BLOG: Um dos maiores conglomerados
produtores de amianto no mundo, a Eternit S.A. do Brasil e sua subsidiária SAMA S.A.
– Minerações Associadas, anunciaram recentemente o fim definitivo da produção
de materiais de construção e do fornecimento da fibra “ in natura” para o
mercado nacional. Anunciaram também que suspenderam provisoriamente a produção
para exportação do mineral até decisão final sobre recursos impetrados no
Supremo Tribunal Federa (STF). Isso quer dizer que a produção no Brasil ainda
existia? Não foi proibida? Por que as empresas não respeitaram tal decisão?

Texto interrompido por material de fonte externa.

(* ===== verification/CoordinationSteps.v ===== *)
(** * What the coordinator does to one step

    The claims of the facade (coordination/plan_step_coordinator.py), the dependency barrier and the
    dispatch of attempts (progression.py), the observation of run outcomes and the activation of
    retries (attempt_outcomes.py), and the cancellation of an active run (cancellation.py). *)

From Stdlib Require Import SpecFloat.
From S2P Require Import Prelude PyValue Errors StateMonad Ident Lifecycle Domain PyTime TransportModels.
From S2P Require Import CoordinationModels CoordinationStore Projection Recovery.

(** What [DurablePlanStepCoordinator] is constructed with; [float_pow x n] is [x ** n]. *)
Record CoordinatorConfig := Build_CoordinatorConfig {
  coordinator_id : string;
  claim_ttl : Z;
  float_pow : spec_float -> Z -> res spec_float
}.

Definition CoordinatorConfig_init (cfg : CoordinatorConfig) : res CoordinatorConfig :=
  _ ← require (negb (blank (coordinator_id cfg))) (ValueError "coordinator_id must not be blank");
  _ ← require (0 <? claim_ttl cfg)%Z (ValueError "claim_ttl must be positive");
  Ok cfg.

(** [step.transition_to(target)]: the clock is read after the check. *)
Definition transition (step : Step) (target : StepStatus) : cprog Step :=
  _ ← lift (require_transition (Step_status step) target STEP_TRANSITIONS);
  now ← ccall Now;
  lift (Step_transition_to now target step).

(** [(await repository.get_plan(plan_id)).step(step_id)] *)
Definition plan_step (plan_id step_id : string) : cprog Step :=
  state ← ccall (GetPlan plan_id);
  lift (state_step state step_id).

(** [replace(record, ...)] runs the constructor's checks again. *)
Definition checked (record : StepCoordinationRecord) : cprog StepCoordinationRecord :=
  lift (StepCoordinationRecord_post_init record).
(* ===== verification/Coordinator.v ===== *)
(** * The durable plan and step coordinator

    [DurablePlanStepCoordinator] as the package exports it (the subclass of
    coordination/retirement.py over coordination/plan_step_coordinator.py), with the parts it delegates
    to: waits.py, cancellation.py, aggregation.py, reconciliation.py and registration.py. The steps a
    method takes for one step of a plan are in CoordinationSteps.v.

    The loop of [advance] runs as long as it makes progress; [fuel] bounds its rounds. *)

From S2P Require Import Prelude PyValue Errors StateMonad Ident Lifecycle Domain PyTime TransportModels.
From S2P Require Import CoordinationModels PlanGraph CoordinationStore Projection Recovery CoordinationSteps.

Section coordinator.
Context (cfg : CoordinatorConfig) (fuel : nat).

(** ** Time *)

(** [_now]: [now or datetime.now(UTC)], in UTC. *)
Definition coordinator_now (now : option datetime) : cprog datetime :=
  value ← (match now with Some t => Ret t | None => us ← ccall Now; Ret (Aware us) end);
  _ ← guard (is_aware value) (ValueError "coordinator timestamps must be timezone-aware");
  Ret value.

(** ** Projections *)

Definition step_projection (records : list StepCoordinationRecord) (step : Step) : res StepCoordinationProjection :=
  match List.find (fun r => String.eqb (record_step_id r) (Step_id step)) records with
  | None => Err (KeyError (Step_id step))
  | Some r =>
      Ok (Build_StepCoordinationProjection (Step_id step) (Step_status step) (record_phase r) (record_dependency_ids r)
        (record_satisfied_dependency_ids r) (record_latest_run_id r) (record_current_attempt r) (record_retry_due_at r)
        (wait_wait_type <$> record_wait r) (record_wait r ≫= wait_deadline_at) (record_reconciliation r))
  end.

(** [_projection_from_state] *)
Definition projection_from_state (state : PlanRuntimeState) (records : list StepCoordinationRecord) : res PlanCoordinationProjection :=
  steps ← map_res (step_projection records) (state_steps state);
  Ok (Build_PlanCoordinationProjection (Plan_task_id (state_plan state)) (Plan_id (state_plan state))
    (Plan_revision (state_plan state)) steps).

Definition async_projection (plan_id : string) : cprog PlanCoordinationProjection :=
  snapshot ← ccall (GetSnapshot plan_id);
  lift (projection_from_state snapshot.1 snapshot.2).

(** ** Retiring superseded plans: retirement.py *)

Definition RETIREMENT_REASON : string := "canonical_plan_superseded".

(** The step and the retry state that a retired step ends with. *)
Definition retired_active_step (step : Step) (record : StepCoordinationRecord) (run_id : string) : cprog (Step * RetryState) :=
  run ← ask (GetRun (record_task_id record) run_id);
  _ ← guard (run_terminal (RunState_status run))
        (ContractError CONFLICT "cannot retire superseded Plan while its canonical Step Run is active" false
           [("plan_id", VStr (record_plan_id record)); ("step_id", VStr (record_step_id record));
            ("run_id", VStr (RunState_run_id run)); ("run_status", VStr (enum_value (RunState_status run)))]);
  if is_status (Step_status step) S_RUNNING then
    match RunState_status run with
    | R_SUCCEEDED => next ← transition step S_SUCCEEDED; Ret (next, active_becomes RS_COMPLETED (record_retry_state record))
    | R_FAILED | R_TIMED_OUT => next ← transition step S_FAILED; Ret (next, active_becomes RS_CANCELLED (record_retry_state record))
    | _ => next ← transition step S_CANCELLED; Ret (next, active_becomes RS_CANCELLED (record_retry_state record))
    end
  else Ret (step, record_retry_state record).

Definition retired_idle_step (step : Step) (record : StepCoordinationRecord) : cprog (Step * RetryState) :=
  next ← (match Step_status step with
          | S_PENDING | S_READY | S_WAITING | S_RUNNING => transition step S_CANCELLED
          | _ => Ret step
          end);
  Ret (next, closed_retry RS_CANCELLED (record_retry_state record)).

(** [_retired_step_state] *)
Definition retired_step_state (step : Step) (record : StepCoordinationRecord) (superseded_by_plan_id : option string) (now : datetime) :
  cprog (Step * StepCoordinationRecord) :=
  let detail := match superseded_by_plan_id with
                | None => "coordination Plan superseded"
                | Some p => "coordination Plan superseded by " +:+ p
                end in
  let wait := close_wait (record_wait record) WR_CANCELLED ("superseded:" +:+ record_plan_id record) now in
  outcome ← (match record_phase record, record_latest_run_id record with
             | PH_ATTEMPT_ACTIVE, Some run_id => retired_active_step step record run_id
             | PH_RETRY_SCHEDULED, _ => Ret (step, RS_CANCELLED)
             | _, _ => retired_idle_step step record
             end);
  updated ← checked (set_phase PH_TERMINAL (set_retry_due_at None (set_retry_state outcome.2 (set_wait wait
    (set_reconciliation RD_CANONICAL_TERMINAL (set_reconciliation_detail (Some detail) record))))));
  Ret (outcome.1, updated).

Definition retire_claimed_step (plan_id : string) (superseded_by_plan_id : option string) (now : datetime)
  (record : StepCoordinationRecord) (claim : CoordinatorClaim) : cprog unit :=
  current ← ccall (GetRecord (record_step_id record));
  current_step ← plan_step plan_id (record_step_id record);
  if is_phase (record_phase current) PH_TERMINAL then Ret tt
  else
    retired ← retired_step_state current_step current superseded_by_plan_id now;
    save retired.1 retired.2 current claim now.

Definition retire_step (plan_id : string) (superseded_by_plan_id : option string) (now : datetime) (record : StepCoordinationRecord) :
  cprog unit :=
  if is_phase (record_phase record) PH_TERMINAL then Ret tt
  else
    claim ← claim_step cfg (record_step_id record) now;
    match claim with
    | None => Raise (ContractError CONFLICT "superseded Plan retirement is waiting for an in-flight coordinator claim" false
                [("plan_id", VStr plan_id); ("step_id", VStr (record_step_id record))])
    | Some c => holding c (retire_claimed_step plan_id superseded_by_plan_id now record c)
    end.
Lemma acquire_effect plan_of step_id owner ttl now uuid s :
  store_ok plan_of s ->
  let out := acquire_claim step_id owner ttl now uuid s in
  cells_kept s out.2 /\ store_ok plan_of out.2 /\ store_later s out.2 /\
  match out.1 with
  | Ok (Some c) => claim_step_id c = step_id /\ claim_fence c = (default 0 (store_fences s !! step_id) + 1)%Z /\
      store_claims out.2 = <[step_id := c]> (store_claims s) /\ default 0%Z (store_fences out.2 !! step_id) = claim_fence c
  | _ => store_claims out.2 = store_claims s
  end.
Proof.
  intros Hok. cbn zeta.
  assert (forall s', cells_kept s s' -> store_claims s' = store_claims s ->
            (forall sid, (default 0 (store_fences s !! sid) <= default 0 (store_fences s' !! sid))%Z) ->
            cells_kept s s' /\ store_ok plan_of s' /\ store_later s s' /\ store_claims s' = store_claims s) as Hsame.
  { intros s' Hk Hcl Hf. split_and!; [done| |by apply cells_kept_later|done]. eapply cells_kept_ok; [exact Hok|done|].
    rewrite Hcl. intros sid c Hc. destruct (ok_claim _ _ Hok _ _ Hc) as (? & ? & ?). specialize (Hf sid). split_and!; [done|lia|done]. }
  assert (cells_kept s s /\ store_ok plan_of s /\ store_later s s /\ store_claims s = store_claims s) as Hself.
  { split_and!; [by split|done|reflexivity|done]. }
  unfold acquire_claim, get_step_record, ensure, gets, modify, of_res, raise, mbind, st_bind, mret, st_ret.
  destruct (0 <? ttl)%Z; [|exact Hself]. destruct (is_aware now); [|exact Hself].
  destruct (store_records s !! step_id) as [r|] eqn:Hr; [|exact Hself].
  destruct (match store_claims s !! step_id with Some _ => _ | None => false end); [exact Hself|].
  set (fence := (default 0 (store_fences s !! step_id) + 1)%Z).
  assert (forall sid, (default 0 (store_fences s !! sid) <= default 0 (store_fences (put_fence step_id fence s) !! sid))%Z) as Hf.
  { intros sid. cbn. destruct (decide (sid = step_id)) as [->|]; [rewrite lookup_insert_eq; cbn; lia|by rewrite lookup_insert_ne]. }
  destruct (dt_add now ttl) as [expires|e]; [|by apply Hsame].
  destruct (CoordinatorClaim_post_init _) as [c|e] eqn:Hc; [|by apply Hsame].
  unfold CoordinatorClaim_post_init in Hc. res_inv. cbn [fst snd].
  assert (cells_kept s (put_claim step_id (Build_CoordinatorClaim step_id ("claim-" +:+ uuid) owner fence expires) (put_fence step_id fence s)))
    as Hk by by split.
  split_and!; [done| | |done|done|done|by cbn; rewrite lookup_insert_eq].
  - eapply cells_kept_ok; [exact Hok|done|]. cbn. intros sid c Hc. destruct (decide (sid = step_id)) as [->|].
    + rewrite lookup_insert_eq in Hc. injection Hc as <-. rewrite lookup_insert_eq. cbn. split_and!; [done|lia|by eexists].
    + rewrite lookup_insert_ne in Hc by done. rewrite lookup_insert_ne by done. by apply (ok_claim _ _ Hok).
  - by apply cells_kept_later.
Qed.

Lemma release_effect plan_of claim s :
  store_ok plan_of s ->
  let out := release_claim claim s in
  cells_kept s out.2 /\ store_ok plan_of out.2 /\ store_later s out.2 /\ store_fences out.2 = store_fences s /\
  (store_claims out.2 = store_claims s \/
   store_claims s !! claim_step_id claim = Some claim /\ store_claims out.2 = delete (claim_step_id claim) (store_claims s)).
Proof.
  intros Hok. cbn zeta. unfold release_claim, gets, modify, mbind, st_bind, mret, st_ret.
  case_bool_decide as Hc; cbn [negb snd].
  - split_and!; [by split| | |done|by right].
    + eapply cells_kept_ok; [exact Hok|by split|]. cbn. intros sid c [Hne Hc']%lookup_delete_Some. by apply (ok_claim _ _ Hok).
    + apply cells_kept_later; [by split|]. intros sid. done.
  - split_and!; [by split|done|reflexivity|done|by left].
Qed.

Lemma retire_effect plan_of plan_id by_plan reason at_time s :
  store_ok plan_of s ->
  let out := retire_plan plan_id by_plan reason at_time s in
  cells_kept s out.2 /\ store_ok plan_of out.2 /\ store_later s out.2 /\ store_claims out.2 = store_claims s /\
  store_fences out.2 = store_fences s.
Proof.
  intros Hok. cbn zeta.
  assert (forall s', cells_kept s s' -> store_claims s' = store_claims s -> store_fences s' = store_fences s ->
    cells_kept s s' /\ store_ok plan_of s' /\ store_later s s' /\ store_claims s' = store_claims s /\ store_fences s' = store_fences s) as H.
  { intros s' Hk Hc Hf. split_and!; [done| |apply cells_kept_later; [done|]; intros sid; by rewrite Hf|done|done].
    eapply cells_kept_ok; [exact Hok|done|]. rewrite Hc, Hf. apply (ok_claim _ _ Hok). }
  unfold retire_plan, get_plan, gets, modify, of_res, raise, mbind, st_bind, mret, st_ret.
  repeat (case_match; try (by apply H); simplify_eq); by apply H.
Qed.

(** ** Registration *)

(** The record that a step starts with. *)
Definition fresh_record (plan : Plan) (step : Step) (r : StepCoordinationRecord) : Prop :=
  record_step_id r = Step_id step /\ record_plan_id r = Plan_id plan /\ record_task_id r = Plan_task_id plan /\
  record_dependency_ids r = Step_depends_on step /\ record_phase r = PH_BLOCKED /\ record_satisfied_dependency_ids r = [] /\
  record_current_attempt r = 0%Z /\ record_processed_keys r = [] /\ record_wait r = None /\
  StepCoordinationRecord_post_init r = Ok r.

Fixpoint put_records (records : list StepCoordinationRecord) (s : CoordinatorStore) : CoordinatorStore :=
  match records with
  | [] => s
  | r :: records' => put_records records' (put_record (record_step_id r) r s)
  end.

Lemma each_put_records records s :
  each (fun record => modify (put_record (record_step_id record) record)) records s = (Ok tt, put_records records s).
Proof. revert s. induction records as [|r records IH]; intros s; [done|]. apply IH. Qed.

Lemma put_records_facts records s :
  NoDup (map record_step_id records) ->
  let s' := put_records records s in
  store_plans s' = store_plans s /\ store_claims s' = store_claims s /\ store_fences s' = store_fences s /\
  (forall r, r ∈ records -> store_records s' !! record_step_id r = Some r) /\
  (forall sid, sid ∉ map record_step_id records -> store_records s' !! sid = store_records s !! sid).
Proof.
  revert s. induction records as [|r records IH]; intros s Hnd; cbn.
  { split_and!; [done..| |done]. intros r Hr. by apply not_elem_of_nil in Hr. }
  apply NoDup_cons in Hnd as [Hr Hnd]. destruct (IH (put_record (record_step_id r) r s) Hnd) as (-> & -> & -> & Hin & Hout).
  split_and!; [done..| |].
  - intros x [->|Hx]%elem_of_cons; [|by apply Hin]. rewrite Hout by done. cbn. by rewrite lookup_insert_eq.
  - intros sid Hsid. apply not_elem_of_cons in Hsid as [Hne Hsid]. rewrite Hout by done. cbn. by rewrite lookup_insert_ne.
Qed.

Lemma list_fmap_forall2 {A B C} (f : A -> C) (g : B -> C) (R : A -> B -> Prop) l k :
  Forall2 R l k -> (forall a b, R a b -> f a = g b) -> map f l = map g k.
Proof. intros H Hfg. induction H; cbn; [done|]. f_equal; auto. Qed.

Section registering.
Context (plan_of : string -> string).

(** What a caller of [create_plan] has checked. *)
Definition registrable (plan : Plan) (steps : list Step) (records : list StepCoordinationRecord) : Prop :=
  graph_ok plan steps /\ Forall2 (fresh_record plan) steps records /\ (forall step, step ∈ steps -> plan_of (Step_id step) = Plan_id plan).
Lemma lawful_resolve_claimed_wait step_id wait resolution key now claim own K :
  claim ∈ own -> claim_step_id claim = step_id ->
  lawful (resolve_claimed_wait step_id wait resolution key now claim) own K (fun _ _ _ => True).
Proof.
  intros Hown Hclaim. unfold resolve_claimed_wait. apply (lawful_get_held_record claim); [done..|]. intros r K1 Hr _.
  destruct (in_strs _ _); [done|]. apply (lawful_get_held_step claim _ _ r); [done..|]. intros x K2 Hh _. cbn zeta.
  assert (forall next, outcome_ok x r next -> lawful (_ ← save next.1 next.2 r claim now; Ret (record_plan_id r, true)) own K2 (fun _ _ _ => True)) as Hsave.
  { intros next Hn. by eapply lawful_outcome_save. }
  destruct resolution.
  - apply lawful_assoc, lawful_satisfied_outcome. intros [[x' phase] rs] [Hcore Hn]. cbn [fst snd] in *. apply lawful_assoc, lawful_checked, Hsave, Hn; try done.
    solve_changes.
  - apply lawful_assoc, lawful_cancel_active_run, lawful_assoc, lawful_transition. intros n Hx%to_failed. apply lawful_assoc, lawful_checked, Hsave, outcome_ended; try done; auto.
    solve_changes.
  - apply lawful_assoc, lawful_cancel_active_run, lawful_assoc, lawful_transition. intros n Hx%to_failed. apply lawful_assoc, lawful_checked, Hsave, outcome_ended; try done; auto.
    solve_changes.
  - apply lawful_assoc, lawful_cancel_active_run, lawful_assoc, lawful_transition. intros n Hx%to_cancelled. apply lawful_assoc, lawful_checked, Hsave, outcome_cancelled; try done.
    solve_changes.
Qed.

Lemma steady_resolve step_id resolution key now : steady (resolve cfg step_id resolution key now).
Proof.
  intros own K. unfold resolve. apply lawful_guard. intros _. apply lawful_get_record. intros r K' Hr _ _ _ _.
  destruct (in_strs _ _); [done|]. destruct (record_wait r) as [wait|]; [|done]. apply lawful_guard. intros _.
  apply lawful_required_claim. intros c Hc. apply lawful_holding, lawful_resolve_claimed_wait; [by left|done].
Qed.

End steps.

Fernanda: Realmente a produção, comercialização
e utilização do amianto foram proibidas pelo STF, para todo o território
nacional, em 29/11/2017. Para nossa surpresa, em 20 de dezembro do mesmo ano, às
vésperas do recesso da Corte, a ministra Rosa Weber concedeu liminar a pedido
da Confederação Nacional dos Trabalhadores da Indústria (CNTI) e Instituto
Brasileiro do Crisotila (IBC), entidade lobista financiada pela indústria,
abrindo uma exceção ao que fora decidido pelo colegiado do STF até que a
sentença do histórico julgamento fosse publicada, o que só ocorreu em
1º./2/2019; isto é, mais de um ano após o julgamento.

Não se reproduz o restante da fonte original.